This page is primarily intended to document my notes about NLP, and be an aggregator of links that I’d like to remember.
My Blog Posts
Useful External Links
- CS224n Deep Learning for NLP by Christopher Manning - Currently going through this, really amazing course, enjoying learning some of the math going on behind the scene
- Distill’s post on Memorization in RNNs and LSTMs, their post on Attention - Distill is indubitably the gold standard in ml explanations today.
External Blog Posts and Seminal Papers that I’ve read and found useful.
- WildML, on Yoon Kim’s Paper on CNNs for NLP
- Similar to the convolutions in signal processing.
- CNNS are layers of convolutions with some sort of activation function determining output between layers. Thus ‘regions of input’ are connected to output neurons as opposed to individual neurons being connected to output neurons.
- affine layers are fully connected layers (typical in feed forward networks)
- sentences/words are converted to vectors that contain word embeddings - this is what word2vec and GLOVE do. You could also potentially have a 1 hot encoded vector that indexes a word in a dictionary of some sort.
- Thus a 10 word sentence using 100 dimensional vectors forms an 10X100 Matrix as the input.
- Typical filters in CNNS for NLP will have row sized windows so entire words are examined at a time.
- Sliding windows over 2-5 words at a time is typical.
- Stride Size- amount of overlap between subsequent sliding windows, literature typically uses 1. Larger stride sizes will create heirarchial/tree like structures.
- Wide/Narrow Convolution - whether zero padding is used for the edge inputs of the matrix.
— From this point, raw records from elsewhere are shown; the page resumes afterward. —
(** * Cricket toss routes: bet placement, lifecycle and result declaration

    A shallow embedding of the three cricket toss route modules of the
    server:

    - [CricketToss]        server/cricket-toss.ts      (setupCricketTossRoutes,
                           routes under /api/cricket-toss-games);
    - [CricketTossApi]     server/cricket-toss-api.ts  (setupCricketTossApiRoutes,
                           routes under /api/cricket-toss, bets placed against
                           a team match);
    - [CricketTossApiSql]  the second setupCricketTossApiRoutes module, the
                           one that imports [pool] from ./db and writes the
                           result with a SQL UPDATE (its text follows the
                           user management page in
                           client/src/pages/user-management-page.tsx).

    Numbers are JavaScript numbers in the source, that is IEEE 754
    doubles.  Amounts, odds, balances and ids are integers in the smallest
    currency unit, so they are embedded as [Z]; NaN, which [parseInt] and
    [Number] produce and the handlers test for, is kept as a separate
    value.  Comparison, and subtraction of a stake from a balance that
    covers it, are exact on such doubles; the payout is a product and a
    quotient, which the host rounds, so it is computed on doubles, as
    specified by [SpecFloat] ([potentialPayout]).  A number that is not an
    integer (a stake of 10.5) has no counterpart in the embedding: what is
    proved about stakes is proved about integral stakes.

    Strings are sequences of UTF-16 code units in the source.  They are
    embedded as the bytes of their UTF-8 encoding, which is how a string
    literal of this file reads; [Js.length] counts the code units, and
    [Js.skip_spaces] knows the white space of the host by its bytes. *)

From Stdlib Require Import ZArith List String Ascii Bool Lia.
From Stdlib Require SpecFloat.
Import ListNotations.
(** ** Selections *)

(** The elements a selection marks. *)
Definition marked {A} (l : list A) (sel : list bool) : list A :=
  omap (λ p : A * bool, if p.2 then Some p.1 else None) (zip l sel).

Lemma filter_marked {A} (P : A → Prop) `{∀ x, Decision (P x)} (l : list A) (sel : list bool) :
  length sel = length l → (∀ i x, l !! i = Some x → (P x ↔ sel !! i = Some true)) →
  filter P l = marked l sel.
Proof.
  revert sel. induction l as [|x l IH]; intros sel Hlen HP; [by destruct sel|].
  destruct sel as [|b sel]; [done|]. unfold marked. cbn [zip zip_with omap list_omap snd fst].
  assert (Hx : P x ↔ b = true) by (rewrite (HP 0 x eq_refl); cbn; split; congruence).
  rewrite filter_cons. specialize (IH sel ltac:(cbn in Hlen; lia) (λ i, HP (S i))). fold (marked l sel).
  destruct b; [rewrite decide_True by tauto|rewrite decide_False by (rewrite Hx; done)]; by rewrite IH.
Qed.

Lemma elem_of_marked {A} (l : list A) sel x :
  length sel = length l → x ∈ marked l sel ↔ ∃ i, l !! i = Some x ∧ sel !! i = Some true.
Proof.
  revert sel. induction l as [|y l IH]; intros sel Hlen.
  { destruct sel; [|done]. split; [by intros ?%elem_of_nil|by intros (i & ? & _)]. }
  destruct sel as [|b sel]; [done|]. unfold marked. cbn [zip zip_with omap list_omap snd fst].
  fold (marked l sel). specialize (IH sel ltac:(cbn in Hlen; lia)).
  assert (Htail : (∃ i, (y :: l) !! i = Some x ∧ (b :: sel) !! i = Some true) ↔
    (x = y ∧ b = true) ∨ x ∈ marked l sel).
  { rewrite IH. split.
    - intros ([|i] & Hi & Hb); cbn in *; [left; split; congruence|right; eauto].
    - intros [[-> ->]|(i & ? & ?)]; [by exists 0|by exists (S i)]. }
  rewrite Htail. destruct b; [rewrite elem_of_cons|]; intuition congruence.
Qed.

Lemma map_marked {A B} (f : A → B) l sel : map f (marked l sel) = marked (map f l) sel.
Proof.
  revert sel. induction l as [|x l IH]; intros [|[] sel]; unfold marked in *; cbn; [done..| |].
  - f_equal. apply IH.
  - apply IH.
Qed.
Lemma shr_state_iter m p n :
  0 ≤ m → 0 ≤ n → iter_pos shr_1 p (shr_state m n) = shr_state m (n + Zpos p).
Proof.
  intros Hm. revert n. induction p as [p IH|p IH|]; intros n Hn; cbn [iter_pos].
  - rewrite shr_state_step by lia. rewrite !IH by lia. f_equal. lia.
  - rewrite !IH by lia. f_equal. lia.
  - by rewrite shr_state_step.
Qed.

(** Rounding the shifted record is [rne]. *)
Lemma round_shr_state m n :
  0 ≤ m → 0 ≤ n →
  round_nearest_even (shr_m (shr_state m n)) (loc_of_shr_record (shr_state m n)) = rne m n.
Proof.
  intros Hm Hn. destruct (Z.eq_dec n 0) as [->|Hn0].
  { rewrite rne_0. cbn. apply Z.div_1_r. }
  unfold shr_state, rne. rewrite (proj2 (Z.ltb_lt 0 n)) by lia. cbn [andb shr_m].
  pose proof (pow2_pred n ltac:(lia)) as Hp.
  assert (0 < 2 ^ (n - 1)) by pow2_pos.
  assert (Hr : m mod 2 ^ n = m mod 2 ^ (n - 1) + 2 ^ (n - 1) * (m / 2 ^ (n - 1) mod 2)).
  { rewrite Hp. apply Z.rem_mul_r; lia. }
  pose proof (Z.mod_pos_bound m (2 ^ (n - 1)) ltac:(lia)).
  rewrite Zmod_odd in Hr.
  destruct (Z.odd (m / 2 ^ (n - 1)));
  destruct (Z.eqb_spec (m mod 2 ^ (n - 1)) 0) as [E0|E0]; cbn [loc_of_shr_record negb round_nearest_even];
  destruct (Z.ltb_spec (2 * (m mod 2 ^ n)) (2 ^ n)); try lia;
  destruct (Z.eqb_spec (2 * (m mod 2 ^ n)) (2 ^ n)); lia.
Qed.

Lemma digits2_pos_log2 p : Zpos (digits2_pos p) = Z.log2 (Zpos p) + 1.
Proof.
  induction p as [p IH|p IH|]; cbn [digits2_pos]; [| |done].
  - rewrite Pos2Z.inj_succ, IH, Pos2Z.inj_xI, Z.log2_succ_double; lia.
  - rewrite Pos2Z.inj_succ, IH, Pos2Z.inj_xO, Z.log2_double; lia.
Qed.

Lemma Zdigits2_log2 m : 0 < m → Zdigits2 m = Z.log2 m + 1.
Proof. destruct m; try lia. intros _. apply digits2_pos_log2. Qed.

Lemma fexp_64 e : fexp 53 1024 e = Z.max (e - 53) (-1074).
Proof. reflexivity. Qed.

Lemma shr_nonneg m e n :
  0 ≤ m → 0 ≤ n →
  shr {| shr_m := m; shr_r := false; shr_s := false |} e n = (shr_state m n, e + n).
Proof.
  intros Hm Hn.
  assert ({| shr_m := m; shr_r := false; shr_s := false |} = shr_state m 0) as ->
    by (unfold shr_state; cbn; by rewrite Z.div_1_r).
  destruct n as [|p|p]; [|cbn [shr]; by rewrite shr_state_iter|lia].
  cbn. by rewrite Z.add_0_r.
Qed.

Definition f64_top : Z := 2 ^ 2098.

(** [x] has sign [s] and counts [V] units of [2^-1074], infinity when [V] overflows. *)
Definition rounds_to (s : bool) (V : Z) (x : f64) : Prop :=
  match x with
  | S754_finite s' m e => s' = s ∧ bounded 53 1024 m e = true ∧ Zpos m * 2 ^ (e + 1074) = V
  | S754_infinity s' => s' = s ∧ f64_top ≤ V
  | _ => False
  end.

Lemma bounded_64 m e :
  bounded 53 1024 m e = true ↔
  Z.max (Z.log2 (Zpos m) + 1 + e - 53) (-1074) = e ∧ e ≤ 971.
Proof.
  unfold bounded, canonical_mantissa.
  rewrite andb_true_iff, Z.eqb_eq, Z.leb_le, fexp_64, digits2_pos_log2.
  replace (1024 - 53) with 971 by lia. reflexivity.
Qed.

(** Normalising a 53-bit quotient after rounding (the carry to [2^53] included). *)
Lemma renormalise s q ex V :
  0 < q ≤ 2 ^ 53 → -1074 ≤ ex → (2 ^ 52 ≤ q ∨ ex = -1074) →
  q * 2 ^ (ex + 1074) = V →
  rounds_to s V
    (let '(mrs, e') := shr_fexp 53 1024 q ex loc_Exact in
     match shr_m mrs with
     | Z0 => S754_zero s
     | Zpos m => if e' <=? 1024 - 53 then S754_finite s m e' else S754_infinity s
     | _ => S754_nan
     end).
Proof.
  intros Hq Hex Hn HV. unfold shr_fexp. rewrite Zdigits2_log2, fexp_64 by lia.
  replace (1024 - 53) with 971 by lia.
  destruct (Z.eq_dec q (2 ^ 53)) as [->|Hne].
  - replace (Z.log2 (2 ^ 53)) with 53 by reflexivity.
    replace (Z.max (53 + 1 + ex - 53) (-1074) - ex) with 1 by lia.
    cbn [shr_record_of_loc]. rewrite shr_nonneg by lia.
    assert (Hv : 2 ^ 52 * 2 ^ (ex + 1 + 1074) = V).
    { rewrite <- HV, <- !Z.pow_add_r by lia. f_equal. lia. }
    change (shr_m (shr_state (2 ^ 53) 1)) with (2 ^ 52).
    change (2 ^ 52) with (Zpos (2 ^ 52)) in *. cbv beta iota.
    destruct (Z.leb_spec (ex + 1) 971); cbn [rounds_to].
    + split_and!; [done| |done]. apply bounded_64.
      replace (Z.log2 (Zpos (2 ^ 52))) with 52 by reflexivity. lia.
    + split; [done|]. rewrite <- Hv. unfold f64_top. change (Zpos (2 ^ 52)) with (2 ^ 52).
      rewrite <- Z.pow_add_r by lia. apply Z.pow_le_mono_r; lia.
  - assert (Z.log2 q < 53) as Hl by (apply Z.log2_lt_pow2; lia).
    assert (Hs : ∀ mrs, shr mrs ex (Z.max (Z.log2 q + 1 + ex - 53) (-1074) - ex) = (mrs, ex)).
    { intros mrs. destruct (Z.max _ _ - ex) eqn:E; [done|lia|done]. }
    rewrite Hs. cbn [shr_record_of_loc shr_m]. destruct q as [|p|p]; [lia| |lia].
    assert (Hlow : 2 ^ 52 ≤ Zpos p → 52 ≤ Z.log2 (Zpos p)) by (intros; apply Z.log2_le_pow2; lia).
    destruct (Z.leb_spec ex 971); cbn [rounds_to].
    + split_and!; [done| |done]. apply bounded_64. pose proof (Z.log2_nonneg (Zpos p)). lia.
    + split; [done|]. rewrite <- HV. unfold f64_top.
      replace 2098 with (52 + 2046) by lia. rewrite Z.pow_add_r by lia.
      apply Z.mul_le_mono_nonneg; [lia|lia|lia|]. apply Z.pow_le_mono_r; lia.
Qed.

Lemma round_aux_exact s m e :
  0 < m → -1074 ≤ e → e ≤ Z.max (Z.log2 m + 1 + e - 53) (-1074) →
  rounds_to s (RN (m * 2 ^ (e + 1074))) (binary_round_aux 53 1024 s m e loc_Exact).
Proof.
  intros Hm He Hn. unfold binary_round_aux.
  unfold shr_fexp at 1. rewrite Zdigits2_log2, fexp_64 by lia.
  set (n := Z.max _ _ - e). assert (Hn0 : 0 ≤ n) by lia.
  cbn [shr_record_of_loc]. rewrite shr_nonneg by lia. rewrite round_shr_state by lia.
  set (N := m * 2 ^ (e + 1074)).
  assert (HN : 0 < N) by (apply Z.mul_pos_pos; [lia|pow2_pos]).
  assert (Hk : RN_shift N = n + (e + 1074)).
  { unfold RN_shift, N. rewrite <- Z.shiftl_mul_pow2, Z.log2_shiftl by lia. lia. }
  assert (Hq : rne m n = rne N (RN_shift N)).
  { rewrite Hk. unfold N. symmetry. apply rne_shift_exact; lia. }
  pose proof (rne_bounds N _ (RN_shift_nonneg N)) as Hb.
  pose proof (RN_quot_upper N HN) as Hup.
  assert (Hlow : 0 < rne N (RN_shift N) ∧ (2 ^ 52 ≤ rne N (RN_shift N) ∨ RN_shift N = 0)).
  { pose proof (RN_shift_nonneg N). destruct (Z.eq_dec (RN_shift N) 0) as [E|E].
    - rewrite E, rne_0. lia.
    - pose proof (RN_quot_lower N HN ltac:(lia)). lia. }
  apply renormalise; rewrite ?Hq; [lia|lia| |].
  - destruct Hlow as [_ [?|?]]; [by left|right; lia].
  - unfold RN. do 2 f_equal. lia.
Qed.

Lemma binary_round_spec s m e :
  -1074 ≤ e →
  rounds_to s (RN (Zpos m * 2 ^ (e + 1074))) (binary_round 53 1024 s m e).
Proof.
  intros He. unfold binary_round. rewrite fexp_64, digits2_pos_log2.
  set (ex := Z.max (Z.log2 (Zpos m) + 1 + e - 53) (-1074)).
  unfold shl_align. destruct (ex - e) as [|d|d] eqn:Ed.
  1,2: apply round_aux_exact; lia.
  assert (Hm : Zpos (Pos.iter xO m d) = Zpos m * 2 ^ Zpos d).
  { rewrite <- Z.shiftl_mul_pow2 by lia. cbn [Z.shiftl].
    apply (Pos.iter_swap_gen _ _ Zpos xO (Z.mul 2)). by intros. }
  replace (Zpos m * 2 ^ (e + 1074)) with (Zpos (Pos.iter xO m d) * 2 ^ (ex + 1074)).
  2: { rewrite Hm, <- Z.mul_assoc, <- Z.pow_add_r by lia. do 2 f_equal. lia. }
  apply round_aux_exact; [lia|lia|].
  rewrite Hm, <- Z.shiftl_mul_pow2, Z.log2_shiftl by lia. lia.
Qed.

(** ** Nonnegative floats as integers

    [units] counts a nonnegative float in multiples of [2^-1074]; infinity
    counts as [2^2098], the first integer that rounds to it. *)

Definition f64_valid (x : f64) : bool := valid_binary 53 1024 x.

Definition f64_nonneg (x : f64) : bool :=
  f64_valid x &&
  match x with
  | S754_zero _ | S754_infinity false | S754_finite false _ _ => true
  | _ => false
  end.

Definition units (x : f64) : Z :=
  match x with
  | S754_finite _ m e => Zpos m * 2 ^ (e + 1074)
  | S754_infinity _ => f64_top
  | _ => 0
  end.

(** A finite positive float has a 53-bit mantissa and a value below [2^2098]. *)
Lemma bounded_val m e :
  bounded 53 1024 m e = true →
  -1074 ≤ e ≤ 971 ∧ Zpos m < 2 ^ 53 ∧ (2 ^ 52 ≤ Zpos m ∨ e = -1074).
Proof.
  rewrite bounded_64. intros [H1 H2]. pose proof (Z.log2_spec (Zpos m) ltac:(lia)) as [Hl Hu].
  split_and!; [lia|lia| |].
  - eapply Z.lt_le_trans; [exact Hu|]. apply Z.pow_le_mono_r; lia.
  - destruct (Z.eq_dec e (-1074)); [by right|left].
    etransitivity; [|exact Hl]. apply Z.pow_le_mono_r; lia.
Qed.

Lemma f64_top_pos : 0 < f64_top.
Proof. by vm_compute. Qed.

Lemma units_lt_top m e : bounded 53 1024 m e = true → Zpos m * 2 ^ (e + 1074) < f64_top.
Proof.
  intros (He & Hm & _)%bounded_val. unfold f64_top.
  replace 2098 with (53 + 2045) by lia. rewrite (Z.pow_add_r 2 53 2045) by lia.
  assert (0 < 2 ^ (e + 1074)) by pow2_pos.
  eapply Z.lt_le_trans; [apply Z.mul_lt_mono_pos_r; [done|exact Hm]|].
  apply Z.mul_le_mono_nonneg_l; [lia|]. apply Z.pow_le_mono_r; lia.
Qed.

Lemma units_pos m e : bounded 53 1024 m e = true → 0 < Zpos m * 2 ^ (e + 1074).
Proof. intros (He & _)%bounded_val. apply Z.mul_pos_pos; [lia|pow2_pos]. Qed.

Lemma units_nonneg x : f64_nonneg x = true → 0 ≤ units x ≤ f64_top.
Proof.
  unfold f64_nonneg. rewrite andb_true_iff. intros [Hv Hs].
  destruct x as [?|[]| |[] m e]; try done; cbn [units].
  pose proof (units_lt_top _ _ Hv). pose proof (units_pos _ _ Hv). lia.
Qed.

(** The lexicographic comparison of canonical floats compares values. *)
Lemma finite_compare m1 e1 m2 e2 :
  bounded 53 1024 m1 e1 = true → bounded 53 1024 m2 e2 = true →
  match e1 ?= e2 with
  | Lt => Lt | Gt => Gt | Eq => Pos.compare_cont Eq m1 m2
  end = (Zpos m1 * 2 ^ (e1 + 1074) ?= Zpos m2 * 2 ^ (e2 + 1074)).
Proof.
  assert (HW : ∀ m1 e1 m2 e2, bounded 53 1024 m1 e1 = true → bounded 53 1024 m2 e2 = true →
    e1 < e2 → Zpos m1 * 2 ^ (e1 + 1074) < Zpos m2 * 2 ^ (e2 + 1074)).
  { clear. intros m1 e1 m2 e2 (H1 & Hm1 & _)%bounded_val (H2 & Hm2 & Hl2)%bounded_val Hlt.
    assert (0 < 2 ^ (e1 + 1074)) by pow2_pos.
    apply Z.lt_le_trans with (2 ^ 53 * 2 ^ (e1 + 1074)); [apply Z.mul_lt_mono_pos_r; lia|].
    apply Z.le_trans with (2 ^ 52 * 2 ^ (e2 + 1074)).
    - rewrite <- !Z.pow_add_r by lia. apply Z.pow_le_mono_r; lia.
    - apply Z.mul_le_mono_nonneg_r; [apply Z.pow_nonneg; lia|lia]. }
  intros H1 H2. destruct (Z.compare_spec e1 e2) as [->|Hlt|Hgt].
  - change (Pos.compare_cont Eq m1 m2) with (Zpos m1 ?= Zpos m2).
    destruct (bounded_val _ _ H2) as [He _].
    apply Zmult_compare_compat_r. apply Z.lt_gt. pow2_pos.
  - symmetry. apply Z.compare_lt_iff. eauto.
  - symmetry. apply Z.compare_gt_iff. eauto.
Qed.

Lemma compare_units x y :
  f64_nonneg x = true → f64_nonneg y = true → SFcompare x y = Some (units x ?= units y).
Proof.
  unfold f64_nonneg. rewrite !andb_true_iff. intros [Hx Sx] [Hy Sy].
  destruct x as [?|[]| |[] m1 e1]; try done; destruct y as [?|[]| |[] m2 e2]; try done;
    cbn [SFcompare units]; f_equal.
  - symmetry. apply Z.compare_lt_iff. by apply units_pos.
  - symmetry. apply Z.compare_gt_iff. by apply units_lt_top.
  - symmetry. apply Z.compare_gt_iff. by apply units_pos.
  - symmetry. apply Z.compare_lt_iff. by apply units_lt_top.
  - by apply finite_compare.
Qed.

Lemma f64_le_units x y :
  f64_nonneg x = true → f64_nonneg y = true → f64_le x y = (units x <=? units y).
Proof.
  intros Hx Hy. unfold f64_le, SFleb. rewrite compare_units by done.
  unfold Z.leb. by destruct (units x ?= units y).
Qed.

Lemma f64_lt_units x y :
  f64_nonneg x = true → f64_nonneg y = true → f64_lt x y = (units x <? units y).
Proof.
  intros Hx Hy. unfold f64_lt, SFltb. rewrite compare_units by done.
  unfold Z.ltb. by destruct (units x ?= units y).
Qed.

(** Rounding to a number of units gives a nonnegative float. *)
Lemma rounds_to_units V x :
  rounds_to false V x → f64_nonneg x = true ∧ units x = Z.min f64_top V.
Proof.
  destruct x as [?|s| |s m e]; cbn [rounds_to]; try done.
  - intros [-> H]. split; [done|]. cbn [units]. lia.
  - intros (-> & Hb & Hv). split; [unfold f64_nonneg; cbn; by rewrite Hb|].
    cbn [units]. rewrite Hv. pose proof (units_lt_top _ _ Hb). lia.
Qed.

Lemma RN_top : RN f64_top = f64_top.
Proof. unfold f64_top. rewrite <- (Z.mul_1_l (2 ^ 2098)). apply RN_exact; lia. Qed.
Lemma rows_kb_total : ∀ cs sel,
  length cs = length sel → rows_kb (rev (items cs)) (rev sel) = total_kb cs sel.
Proof.
  snoc_cases. cbn [rows_kb]. rewrite IH. unfold total_kb.
  rewrite zip_snoc, sum_list_with_app by done. cbn. lia.
Qed.

Lemma rows_benefit_total : ∀ cs sel,
  length cs = length sel → rows_benefit (rev (items cs)) (rev sel) = benefit cs sel.
Proof.
  snoc_cases. cbn [rows_benefit]. rewrite IH. unfold benefit.
  rewrite zip_snoc, foldl_app by done. cbn. by destruct b.
Qed.

Lemma keys_of_total : ∀ cs sel,
  length cs = length sel → keys_of (rev cs) (rev sel) = selected_keys cs sel.
Proof.
  snoc_cases. cbn [keys_of]. rewrite IH. unfold selected_keys.
  rewrite zip_snoc, omap_app, list_to_set_app_L by done. destruct b; cbn; set_solver.
Qed.

Lemma selected_keys_marked cs sel : selected_keys cs sel = list_to_set (map key (marked cs sel)).
Proof.
  unfold selected_keys, marked. f_equal. generalize (zip cs sel). intros l.
  induction l as [|[c []] l IH]; [done| |]; cbn; [by f_equal|done].
Qed.

(** Distinct keys identify the selected candidates. *)
Lemma selected_key_iff cs sel i c :
  NoDup (map key cs) → length sel = length cs → cs !! i = Some c →
  (key c ∈ selected_keys cs sel ↔ sel !! i = Some true).
Proof.
  intros Hnd Hlen Hi. rewrite selected_keys_marked, elem_of_list_to_set, map_marked.
  apply marked_nodup; [done|by rewrite length_map|by apply list_lookup_fmap_Some_2].
Qed.

(** The selection the code makes. *)
Definition selection (cs : list MlCandidate) (budget : Z) : list bool :=
  rev (trace (rev (items cs)) (to_kb budget)).

Lemma rows_all cs : rows cs (length cs) = rev (items cs).
Proof. unfold rows. rewrite take_ge; [done|]. unfold items. rewrite length_map. lia. Qed.

Lemma length_selection cs budget : length (selection cs budget) = length cs.
Proof.
  unfold selection. rewrite length_rev, length_trace, length_rev. unfold items. apply length_map.
Qed.

Lemma knapsack_select_eq cs budget :
  (0 < budget)%Z →
  knapsack_select cs budget = Some (selected_keys cs (selection cs budget)).
Proof.
  intros Hb. unfold knapsack_select. destruct cs as [|c0 cs0]; [done|].
  set (cs := c0 :: cs0). rewrite !bool_decide_false by (done || lia). cbn [orb].
  rewrite dp_outer_loop by lia. cbn [mbind option_bind snd dp_state].
  replace (tab (length cs) _) with (tab (length cs) (λ j, tab (to_kb budget + 1) (choice cs j))).
  2: { apply tab_ext. intros j Hj. apply tab_ext. intros w _. by rewrite decide_True. }
  destruct (trace_loop cs (to_kb budget) (length cs) ∅ (to_kb budget)) as [w' ->]; [lia|lia|].
  cbn [mbind option_bind fst]. f_equal. rewrite take_ge, rows_all by lia.
  rewrite <- keys_of_total by (by rewrite length_selection).
  unfold selection. rewrite rev_involutive. set_solver.
Qed.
- Pooling layers - example 1 max pooling - the output of the filter can be represented by some subsample of the filter output. 1 max pooling reduces it to the highest single value in the filter. Pooling provides a fixed size output layer and reduces dimensionality. In images helps with invariance due to pixel shifts.
- Input channels for images this is usually RGB/opacity. In text, it’s often n-gram layers so 3,5,7 etc is pretty normal.